Figure 5.

miR-718 targets PTEN for degradation. A, Schematic of the seed sequence of miR-718 within the 3′ UTR of PTEN. B, the PTEN-3′ UTR-Luc reporter construct was co-transfected with miR-718 expression vector, miR-146 expression vector, or miRNA negative control (Neg. Con) into 293T cells. After 48 h, 293T cells were lysed, and the normalized firefly luciferase activity (firefly luciferase activity/Renilla luciferase activity) was calculated. Data shown represent the mean ± S.D. of triplicate determinations and are representative of three independent experiments with similar results. C, whole cell extracts from Con miR and miR-718 macrophages stimulated with 100 ng/ml LPS were analyzed for PTEN, total Akt, and phosphorylated Akt (P-Akt-Ser⁴⁷³) protein expression by immunoblotting.
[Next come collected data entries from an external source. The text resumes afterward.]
Section induction.
Context (P : Expr -> Prop).
Context (HInt : forall n, P (ExprInt n)) (HFloat : forall f, P (ExprFloat f))
  (HString : forall s, P (ExprString s)) (HPath : forall s, P (ExprPath s))
  (HVar : forall n r, P (ExprVar n r)) (HInheritFrom : forall d, P (ExprInheritFrom d))
  (HSelect : forall e path def, P e -> all_path P path -> all_option P def -> P (ExprSelect e path def))
  (HHas : forall e path, P e -> all_path P path -> P (ExprOpHasAttr e path))
  (HAttrs : forall r attrs from dyn, all_attrs (fun _ => P) attrs -> all_from P from -> all_dynamic P dyn ->
     P (ExprAttrs (mkAttrs r attrs from dyn)))
  (HList : forall es, all_list P es -> P (ExprList es))
  (HLambda0 : forall arg body, P body -> P (ExprLambda arg None body))
  (HLambda : forall arg fs ell body, all_formals P fs -> P body -> P (ExprLambda arg (Some (mkFormals fs ell)) body))
  (HCall : forall f args, P f -> all_list P args -> P (ExprCall f args))
  (HLet : forall r attrs from dyn body, all_attrs (fun _ => P) attrs -> all_from P from -> all_dynamic P dyn ->
     P body -> P (ExprLet (mkAttrs r attrs from dyn) body))
  (HWith : forall a b, P a -> P b -> P (ExprWith a b))
  (HIf : forall a b c, P a -> P b -> P c -> P (ExprIf a b c))
  (HAssert : forall a b, P a -> P b -> P (ExprAssert a b))
  (HNot : forall e, P e -> P (ExprOpNot e))
  (HBin : forall op a b, P a -> P b -> P (ExprBinOp op a b))
  (HConcat : forall fs es, all_list P es -> P (ExprConcatStrings fs es)).

Fixpoint Expr_nested_ind (e : Expr) : P e.
Proof.
  destruct e as [n|f|s|s|n r|d|e path def|e path|[r attrs from dyn]|es|arg [[fs ell]|] body|f args
    |[r attrs from dyn] body|a b|a b c|a b|e|op a b|fs es].
  - apply HInt.
  - apply HFloat.
  - apply HString.
  - apply HPath.
  - apply HVar.
  - apply HInheritFrom.
  - apply HSelect; [apply Expr_nested_ind| |destruct def; [apply Expr_nested_ind|exact I]].
    induction path as [|[s|x] path IH]; simpl; [exact I|exact IH|exact (conj (Expr_nested_ind x) IH)].
  - apply HHas; [apply Expr_nested_ind|].
    induction path as [|[s|x] path IH]; simpl; [exact I|exact IH|exact (conj (Expr_nested_ind x) IH)].
  - apply HAttrs.
    + induction attrs as [|[s [k x d]] attrs IH]; simpl; [exact I|exact (conj (Expr_nested_ind x) IH)].
    + destruct from as [l|]; [|exact I].
      induction l as [|x l IH]; simpl; [exact I|exact (conj (Expr_nested_ind x) IH)].
    + induction dyn as [|[x y] dyn IH]; simpl; [exact I|].
      exact (conj (Expr_nested_ind x) (conj (Expr_nested_ind y) IH)).
  - apply HList. induction es as [|x l IH]; simpl; [exact I|exact (conj (Expr_nested_ind x) IH)].
  - apply HLambda; [|apply Expr_nested_ind].
    induction fs as [|[s [x|]] fs IH]; simpl; [exact I|exact (conj (Expr_nested_ind x) IH)|exact (conj I IH)].
  - apply HLambda0, Expr_nested_ind.
  - apply HCall; [apply Expr_nested_ind|].
    induction args as [|x l IH]; simpl; [exact I|exact (conj (Expr_nested_ind x) IH)].
  - apply HLet; [| | |apply Expr_nested_ind].
    + induction attrs as [|[s [k x d]] attrs IH]; simpl; [exact I|exact (conj (Expr_nested_ind x) IH)].
    + destruct from as [l|]; [|exact I].
      induction l as [|x l IH]; simpl; [exact I|exact (conj (Expr_nested_ind x) IH)].
    + induction dyn as [|[x y] dyn IH]; simpl; [exact I|].
      exact (conj (Expr_nested_ind x) (conj (Expr_nested_ind y) IH)).
  - apply HWith; apply Expr_nested_ind.
  - apply HIf; apply Expr_nested_ind.
  - apply HAssert; apply Expr_nested_ind.
  - apply HNot; apply Expr_nested_ind.
  - apply HBin; apply Expr_nested_ind.
  - apply HConcat. induction es as [|x l IH]; simpl; [exact I|exact (conj (Expr_nested_ind x) IH)].
Qed.
End induction.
Med, medium. D, Con miR and miR-718 macrophages stimulated with 100 ng/ml LPS for 2 h were fixed, permeabilized, and stained with PTEN antibody and DAPI (Nucleus) and subjected to confocal microscopy. E, Con miR and miR-718 macrophages stimulated with 100 ng/ml LPS for 2 h were fixed, permeabilized, and stained with phosphorylated Akt (P-Akt) antibody and DAPI (Nucleus) and subjected to confocal microscopy. In D and E, images are representative of at least 10 fields of view and three independent experiments. Scale bars = 20 μm. F, immortalized Con miR, miR-718, Irak1/miR-718-dKO, and TLR4-KO macrophages were pretreated with 10 μm Akt inhibitor IV and then stimulated with LPS for 2 h. TNFα production was measured by ELISA. The data shown represent the mean ± S.D. of triplicate determinations and are representative of three independent experiments with similar results. *, p < 0.05.